Once you reach the line containing "pose proof (prepared_weight_delete g" in the entries below, write out that line and each one after it down to the line containing "exists s', foldl", exactly and with nothing added.

◆ ◆ ◆ ◆ ◆

(** ** Termination of the replay *)
Lemma prepared_weight_delete g gid e : prepared g !! gid = Some e ->
  prepared_weight g =
    (S (ops_weight (prepared_ops e) + prepared_weight (with_prepared (delete gid (prepared g)) (heuristic g) g)))%nat.
Proof.
  intros He. unfold prepared_weight. simpl.
  rewrite (map_fold_delete_L (fun _ e n => S (ops_weight (prepared_ops e) + n))%nat 0%nat gid e);
    [done| |done]. intros. lia.
Qed.

Lemma prepared_weight_delete_le g gid h :
  (prepared_weight (with_prepared (delete gid (prepared g)) h g) <= prepared_weight g)%nat.
Proof.
  destruct (prepared g !! gid) as [e|] eqn:E.
  - rewrite (prepared_weight_delete g gid e E). unfold prepared_weight. simpl. lia.
  - unfold prepared_weight. simpl. by rewrite delete_id.
Qed.

Lemma prepared_weight_insert g gid e h :
  (prepared_weight (with_prepared (<[gid := e]> (prepared g)) h g) <=
   S (ops_weight (prepared_ops e) + prepared_weight g))%nat.
Proof.
  rewrite (prepared_weight_delete _ gid e); [|simpl; apply lookup_insert_eq].
  unfold prepared_weight at 1. simpl. rewrite delete_insert_eq.
  pose proof (prepared_weight_delete_le g gid h). unfold prepared_weight in *. simpl in *. lia.
Qed.

(** A property of one step lifts to the fold over a prepared write set. *)
Lemma fold_ops_ind (f : WalOp -> GState -> option GState) (P : GState -> Prop) ops st st' :
  foldl (fun acc op => s ← acc; f op s) (Some st) ops = Some st' ->
  P st -> (forall op s s', op ∈ ops -> P s -> f op s = Some s' -> P s') -> P st'.
Proof.
  revert st. induction ops as [|op ops IH]; intros st Hf HP Hstep; simpl in *; [naive_solver|].
  destruct (f op st) as [s|] eqn:E.
  - eapply (IH s); [done|by eapply (Hstep op st); [left| |]|].
    intros op' s0 s' Hin. apply Hstep. by right.
  - clear -Hf. exfalso. induction ops; simpl in *; [done|auto].
Qed.

Lemma apply_fuel_total fuel op st : (prepared_weight st.2 + op_weight op < fuel)%nat ->
  exists st', apply_wal_op_fuel fuel op st = Some st' /\
    (prepared_weight st'.2 <= prepared_weight st.2 + op_weight op)%nat.
Proof.
  revert op st. induction fuel as [|fuel IH]; intros op [ids g] Hf; [lia|]. simpl in Hf.
  destruct op as [n|id|e|id|id v|id|gid at_ ops|gid|gid h]; cbn [apply_wal_op_fuel].
  - eexists. split; [done|]. unfold upsert_node. simpl. destruct (nodes g !! n_id n); simpl;
      unfold prepared_weight; simpl; lia.
  - destruct (nodes g !! id) as [n|]; eexists; (split; [done|]); simpl; [|lia].
    unfold drop_node. unfold prepared_weight. simpl.
    assert (forall l g, prepared (remove_edges l g) = prepared g) as ->; [|lia].
    clear. intros l. induction l as [|i l IH]; intros g; [done|]. simpl. rewrite IH.
    unfold remove_edge. by destruct (edges g !! i).
  - eexists. split; [done|]. unfold upsert_edge, link_edge, intern_kind, remove_edge. simpl.
    destruct (edges g !! e_id e); simpl; destruct (kind_ids g !! e_kind e); simpl;
      unfold prepared_weight; simpl; lia.
  - eexists. split; [done|]. simpl. unfold remove_edge. destruct (edges g !! id); simpl;
      unfold prepared_weight; simpl; lia.
  - eexists. split; [done|]. unfold prepared_weight. simpl. lia.
  - eexists. split; [done|]. unfold prepared_weight. simpl. lia.
  - eexists. split; [done|]. simpl.
    pose proof (prepared_weight_insert g gid (mkPrepared at_ ops) (heuristic g ∖ {[ gid ]})).
    simpl in *. unfold ops_weight in *. lia.
  - destruct (prepared g !! gid) as [e|] eqn:E; [|eexists; split; [done|simpl; lia]].
    pose proof (prepared_weight_delete g gid e E) as Hw.
    set (g0 := with_prepared _ _ g) in *. simpl.
    assert (forall l s, (prepared_weight s.2 + ops_weight l < fuel)%nat ->
      exists s', foldl (fun acc op => st ← acc; apply_wal_op_fuel fuel op st) (Some s) l = Some s' /\
        (prepared_weight s'.2 <= prepared_weight s.2 + ops_weight l)%nat) as Hfold.
    { induction l as [|o l IHl]; intros s Hs; simpl in *; [eexists; split; [done|lia]|].
      destruct (IH o s) as (s1 & E1 & W1); [lia|]. rewrite E1.
      destruct (IHl s1) as (s2 & E2 & W2); [lia|]. exists s2. split; [done|]. lia. }
    destruct (Hfold (prepared_ops e) (ids, g0)) as (s' & Es & Ws); [simpl; lia|].
    exists s'. split; [done|]. simpl in Ws. lia.
  - eexists. split; [done|]. simpl.
    pose proof (prepared_weight_delete_le g gid (if h then {[gid]} ∪ heuristic g else heuristic g)). lia.
Qed.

◆ ◆ ◆ ◆ ◆

▸ SOLVED EXERCISE:
    pose proof (prepared_weight_delete g gid e E) as Hw.
    set (g0 := with_prepared _ _ g) in *. simpl.
    assert (forall l s, (prepared_weight s.2 + ops_weight l < fuel)%nat ->
      exists s', foldl (fun acc op => st ← acc; apply_wal_op_fuel fuel op st) (Some s) l = Some s' /\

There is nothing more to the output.